Bobby asks about garden spacing and design:
Since 2012, I have tried many different methods and styles of home gardening, primarily in Northern Kentucky and Northeast Georgia. The most productive methods were found to be semi-intensive spacing in raised rows and raised beds. (One major rain storm showed me the benefits of raised rows over conventional flat rows.)Steve Solomon’s idea of semi-intensive or extensive plant spacing makes more sense, especially when resources are scarce.
As I am in my 60’s, I really like the idea of tall raised beds, but I cannot get my head around all of the additional ‘resources’ required for the intensive spacing typical of raised bed gardens. These ‘resources’ would include, but are not limited to, intensive watering (irrigation), intensive fertilizer, re-charging the soil, etc. In light of this,With that said, have you experimented doing semi-intensive or extensive spacing in raised beds?
Since I will be starting a new garden in Eastern Tennessee (zone 7a) in 2023, my thought was to do tall hard-sided raised beds for short growing veggies, raised rows for vertical vine plants (tomatoes, beans, peas, etc.), and soft-sided raised beds for horizontal vine plants (potatoes, sweet potatoes, melons, etc.). Any thoughts?
I agree with you, Bobby – the amount of effort and resources that go into producing vegetables in intensive beds isn’t worth it for me, especially since I have more space available. When you can plant a little farther apart, you use less water and get yields with less work. You may also get larger plants with more yield per plant.

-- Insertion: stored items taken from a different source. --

(** * generate_publications.py: record formatter and marker splicer

    A shallow embedding of [src/generate_publications.py] and the
    properties its specification states about it.

    Python's [str] is a sequence of Unicode code points; it is modelled as
    [list N], one number per code point.  ASCII literals of the source are
    written [u "..."]; the few non-ASCII literals (accented letters, the
    arrow emoji) are spelled out as code points. *)

From Stdlib Require Import ZArith NArith Lia Strings.String Strings.Ascii.
From Stdlib Require Import Sorting.Sorted Sorting.Permutation.
From stdpp Require Import base list gmap sorting.

Local Open Scope N_scope.
Local Open Scope nat_scope.

(** ** Python strings *)

Abbreviation str := (list N).

(** The code points of an ASCII literal. *)
Definition u (s : string) : str :=
  map N_of_ascii (list_ascii_of_string s).

(** The double quote, which the source writes inside single-quoted literals. *)
Definition dquote : str := [34%N].
(** The newline, written with a backslash escape in the source. *)
Definition nl : str := [10%N].
(** The backslash. *)
Definition bs : str := [92%N].

Module Py.

(** [s.startswith(m)] *)
Fixpoint starts_with (m s : str) : bool :=
  match m, s with
  | [], _ => true
  | _ :: _, [] => false
  | a :: m', b :: s' => if N.eqb a b then starts_with m' s' else false
  end.

(** Least [k] such that [m] is a prefix of [s[k:]], if there is one. *)
Fixpoint find_nat (s m : str) : option nat :=
  if starts_with m s then Some 0
  else match s with
       | [] => None
       | _ :: s' => S <$> find_nat s' m
       end.

(** How Python turns a slice or search bound into a position of [s]:
    a negative bound counts from the end, and is clipped at 0. *)
Definition adjust_index (s : str) (i : Z) : Z :=
  let n := Z.of_nat (length s) in
  if (i <? 0)%Z then Z.max 0 (i + n) else i.
(** * xpra: win32 keyboard handling and audio option parsing

    A shallow embedding of
    - [xpra/platform/win32/keyboard.py] (class [Keyboard]: modifier-mask
      patching for NumLock and AltGr, the delayed [Control_L] machinery
      used to emulate AltGr, the key translation quirks), and
    - [xpra/audio/common.py] ([audio_option_or_all]).

    Python objects that are mutated in place ([self], the [KeyEvent], the
    [names] list, the module-level [KEY_TRANSLATIONS] dict) are threaded
    explicitly: every method takes the world before the call and returns
    the world after it. *)

From Stdlib Require Import ZArith Ascii String List Bool Lia Floats Uint63.
From stdpp Require Import base decidable option list strings gmap fin_maps.

#[local] Set Warnings "-clear-no-such-hyp".

Local Open Scope string_scope.
Local Open Scope list_scope.
Local Open Scope Z_scope.

(** ** Python helpers *)

(** Truth value of an attribute that is either [None] or a [str]:
    [None] and the empty string are falsy. *)
Definition truthy (o : option string) : bool :=
  match o with
  | None => false
  | Some s => if decide (s = "") then false else true
  end.

(** [l.remove(x)]: drops the first occurrence of [x].  Python raises
    [ValueError] when [x] is absent; every call site below is guarded by
    [x in l], and on an absent [x] this function returns [l] unchanged. *)
Fixpoint list_remove_first (x : string) (l : list string) : list string :=
  match l with
  | [] => []
  | y :: l' => if decide (x = y) then l' else y :: list_remove_first x l'
  end.

(** A [dict] whose order of insertion matters, by its items, oldest
    first: [d.get(k)] and [if k not in d: d[k] = v]. *)
Fixpoint dict_get {K V : Type} `{EqDecision K} (d : list (K * V)) (k : K) : option V :=
  match d with
  | [] => None
  | (k', v) :: d' => if decide (k' = k) then Some v else dict_get d' k
  end.

Definition dict_add_missing {K V : Type} `{EqDecision K} (k : K) (v : V)
    (d : list (K * V)) : list (K * V) :=
  match dict_get d k with
  | Some _ => d
  | None => d ++ [(k, v)]
  end.

(** [rmenu in (0, 1)] *)
Definition in_0_1 (v : Z) : bool := (v =? 0) || (v =? 1).

(** ** The virtual keys queried through [GetKeyState] *)

Inductive VirtualKey : Type :=
| VK_RMENU
| VK_NUMLOCK.

(** The answers of [GetKeyState] seen by one handler invocation.  Win32
    updates the key state reported by [GetKeyState] only when the thread
    reads a message from its queue, so all the queries made while one
    event is being handled read the same snapshot. *)
Definition KeyState : Type := VirtualKey -> Z.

I have switched almost all of my gardening to mounded beds, from my row gardens to my Grocery Row Gardens. If you want a few permanent raised beds for salads, have at it, but I usually grow those in the mounded beds too. In my fast-leaching sand, I like to grow lots of cover crops in between and mulch when I can, but at the very least I have done well with simple single rows 3′ apart, with no irrigation.

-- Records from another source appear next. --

(** * crm/schema.py: the GraphQL mutation layer of the CRM

    A shallow embedding of the four mutations of [crm/schema.py]
    ([CreateCustomer], [BulkCreateCustomers], [CreateProduct], [CreateOrder])
    and of the phone pattern they share, followed by the properties the
    specification states about them.

    Python values are modelled as follows.
    - [str] is [string]; the characters are the code points below 256, on
      which the class [\d] of a Python 3 [str] pattern is exactly [0-9].
    - [None]-able arguments are [option].
    - An id of a request is the [str] a [graphene.ID] carries; the key it
      denotes is what [int()] reads from it.
    - An exception is the [Raises] outcome of a call; a call that completes
      is [Returns].
    - The database behind the Django ORM is a [Store] passed in and out. *)

From Stdlib Require Import String Ascii List Bool Arith ZArith QArith Qround Lia.
From Stdlib Require Import DecimalString.
Import ListNotations.

Close Scope Q_scope.
Open Scope string_scope.
Open Scope list_scope.
Open Scope nat_scope.

(** String concatenation, kept apart from the [++] of lists. *)
Infix "+++" := String.append (right associativity, at level 60).

(** ** Regular expressions, as [re] matches them *)

Module Re.

(** The constructs the phone pattern is written with. *)
Inductive regex : Type :=
| Chr (c : ascii)                 (* a literal character: [\+], [-] *)
| Digit                           (* [\d] *)
| Bol                             (* [^] *)
| Eol                             (* [$] *)
| Seq (r1 r2 : regex)             (* r1 r2 *)
| Alt (r1 r2 : regex)             (* r1|r2 *)
| Rep (r : regex) (lo hi : nat).  (* r{lo,hi}, greedy *)

(** [\d] on the code points below 256: the digits 0 to 9.  In a [str]
    pattern [\d] also matches the decimal digits of other scripts; all of
    them lie above 255 and are outside this model. *)
Definition is_digit (c : ascii) : bool :=
  let n := nat_of_ascii c in (48 <=? n) && (n <=? 57).

Definition LF : ascii := "010"%char.

(** [$] without [re.MULTILINE]: the end of the string, or just before the
    newline that ends the string. *)
Definition at_end (s : string) : bool :=
  match s with
  | EmptyString => true
  | String c EmptyString => Ascii.eqb c LF
  | _ => false
  end.

(** A backtracking matcher: the position, the rest of the subject and what
    is left to match after this piece. *)
Definition matcher : Type := nat -> string -> (nat -> string -> bool) -> bool.

Fixpoint times (m : matcher) (n : nat) : matcher :=
  fun pos s k =>
    match n with
    | O => k pos s
    | S n' => m pos s (fun pos' s' => times m n' pos' s' k)
    end.

(** Greedy: one more repetition is tried before stopping. *)
Fixpoint upto (m : matcher) (n : nat) : matcher :=
  fun pos s k =>
    match n with
    | O => k pos s
    | S n' => m pos s (fun pos' s' => upto m n' pos' s' k) || k pos s
    end.

Fixpoint run (r : regex) : matcher :=
  fun pos s k =>
    match r with
    | Chr c =>
        match s with
        | String x s' => Ascii.eqb x c && k (S pos) s'
        | EmptyString => false
        end
    | Digit =>
        match s with
        | String x s' => is_digit x && k (S pos) s'
        | EmptyString => false
        end
    | Bol => (pos =? 0) && k pos s
    | Eol => at_end s && k pos s
    | Seq r1 r2 => run r1 pos s (fun pos' s' => run r2 pos' s' k)
    | Alt r1 r2 => run r1 pos s k || run r2 pos s k
    | Rep r' lo hi =>
        times (run r') lo pos s (fun pos' s' => upto (run r') (hi - lo) pos' s' k)
    end.

(** [pattern.match(s)]: a match that starts at position 0; how far it
    reaches is up to the pattern. *)
Definition re_match (r : regex) (s : string) : bool :=
  run r 0 s (fun _ _ => true).

End Re.

Import Re.

(** [re.compile(r"^(\+\d{10,15}|\d{3}-\d{3}-\d{4})$")] *)
Definition phone_regex : regex :=
  Seq Bol
    (Seq (Alt (Seq (Chr "+"%char) (Rep Digit 10 15))
              (Seq (Rep Digit 3 3)
                 (Seq (Chr "-"%char)
                    (Seq (Rep Digit 3 3)
                       (Seq (Chr "-"%char) (Rep Digit 4 4))))))
         Eol).

(** ** The data model *)

(** Modelled from the spec: crm/models.py, which declares the three entities,
    is not among the sources.  Section 3 of the specification gives their
    fields: a customer has an identity, a name, a unique email and an
    optional phone.  The identity is the integer key the database gives the
    row. *)
Module Customer.
Record t : Type := { pk : Z; name : string; email : string; phone : option string }.
End Customer.

(** Modelled from the spec: crm/models.py is not among the sources.  A
    product has an identity, a name, a decimal price and an integer stock.
    A decimal is an exact number, hence [Q]; the finite values of the
    [Float] argument of [CreateProduct] are rationals too.  What the decimal
    column keeps of a price is the store's ([price_column] below). *)
Module Product.
Record t : Type := { pk : Z; name : string; price : Q; stock : Z }.
End Product.

(** Modelled from the spec: crm/models.py is not among the sources.  An order
    refers to one customer and, through a many-to-many relation, to
    products; it stores its date and its total.  References are primary
    keys, the relation holds a key once, a date is a number of seconds. *)
Module Order.
Record t : Type :=
  { pk : Z; customer : Z; products : list Z;
    order_date : Z; total_amount : Q }.
End Order.

(** The tables, in insertion order. *)
Record Store : Type :=
  { customer_table : list Customer.t; product_table : list Product.t;
    order_table : list Order.t }.

Definition empty_store : Store :=
  {| customer_table := []; product_table := []; order_table := [] |}.

(** [str(n)] for a non-negative [int]. *)
Definition string_of_nat (n : nat) : string := NilEmpty.string_of_uint (Nat.to_uint n).

(** The key an auto-incremented table gives its next row: the one after
    the largest key in use, 1 for an empty table. *)
Definition next_key (keys : list Z) : Z := (1 + fold_right Z.max 0 keys)%Z.

(** *** Ids *)

(** The whitespace [int()] skips around a number, among the code points
    below 256. *)
Definition is_space (c : ascii) : bool :=
  let n := nat_of_ascii c in
  ((9 <=? n) && (n <=? 13)) || (n =? 32) || (n =? 133) || (n =? 160).

Fixpoint lstrip (s : string) : string :=
  match s with
  | String c s' => if is_space c then lstrip s' else s
  | EmptyString => EmptyString
  end.

Fixpoint all_space (s : string) : bool :=
  match s with
  | String c s' => is_space c && all_space s'
  | EmptyString => true
  end.

Definition digit_value (c : ascii) : Z := Z.of_nat (nat_of_ascii c - 48).

(** What follows a digit of a number: more digits, each possibly after one
    underscore, then whitespace only. *)
Fixpoint int_digits (s : string) (acc : Z) : option Z :=
  match s with
  | EmptyString => Some acc
  | String c s' =>
      if is_digit c then int_digits s' (10 * acc + digit_value c)%Z
      else if Ascii.eqb c "_" then
        match s' with
        | String d s'' =>
            if is_digit d then int_digits s'' (10 * acc + digit_value d)%Z else None
        | EmptyString => None
        end
      else if all_space s then Some acc
      else None
  end.

Definition int_unsigned (s : string) : option Z :=
  match s with
  | String c s' => if is_digit c then int_digits s' (digit_value c) else None
  | EmptyString => None
  end.

Fixpoint digit_count (s : string) : Z :=
  match s with
  | String c s' => ((if is_digit c then 1 else 0) + digit_count s')%Z
  | EmptyString => 0%Z
  end.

Those are tall enough to keep us from flooding out during heavy rain events. However, they do even better when I throw cut hay in between the rows. Just make sure it’s your own hay, and not Grazon-sprayed poisonous hay from a feed store.
As for your vining crops, you may get away with just planting them on smaller circular mounds. That’s how we usually grow our pumpkins. Sweet potatoes usually go into 4′ wide beds.
All the best,
David
3 comments
How do you till it at the end of the season. I am listening to your book Grow or Die right now and you are talking about a bunch of old school tools. Just curious which you would use to till under that patch of grass that you ran the chickens through.
Good question. If I have access to a tiller or tractor, I might till it all under with that.
Usually, though, I use a broadfork.
I’m also becoming a big fan of raised beds. We tilled with my big DR tiller 8 inches deep back and forth in different directions. Waited 2 weeks while more stuff popped up. Then i tilled it under too. Strung it and staked it for 4ft beds and 2ft walk rows. Sine then its just the wheel hoe, ½ moon hoes, and rake. First 2 monthe whenever we wheel hoe the walk paths. We take a good sharp flat shovel and scrape that soil into the raised beds. In Tennessee we get 48 plus inches of rsin that can be followed by weeks of dry skies. We actually had 1 bed of sweet corn get a big washout right down the middle the second week after germination. Now between the compost and roots as well as the added walkway material. The beds are better established while the soil us still friable.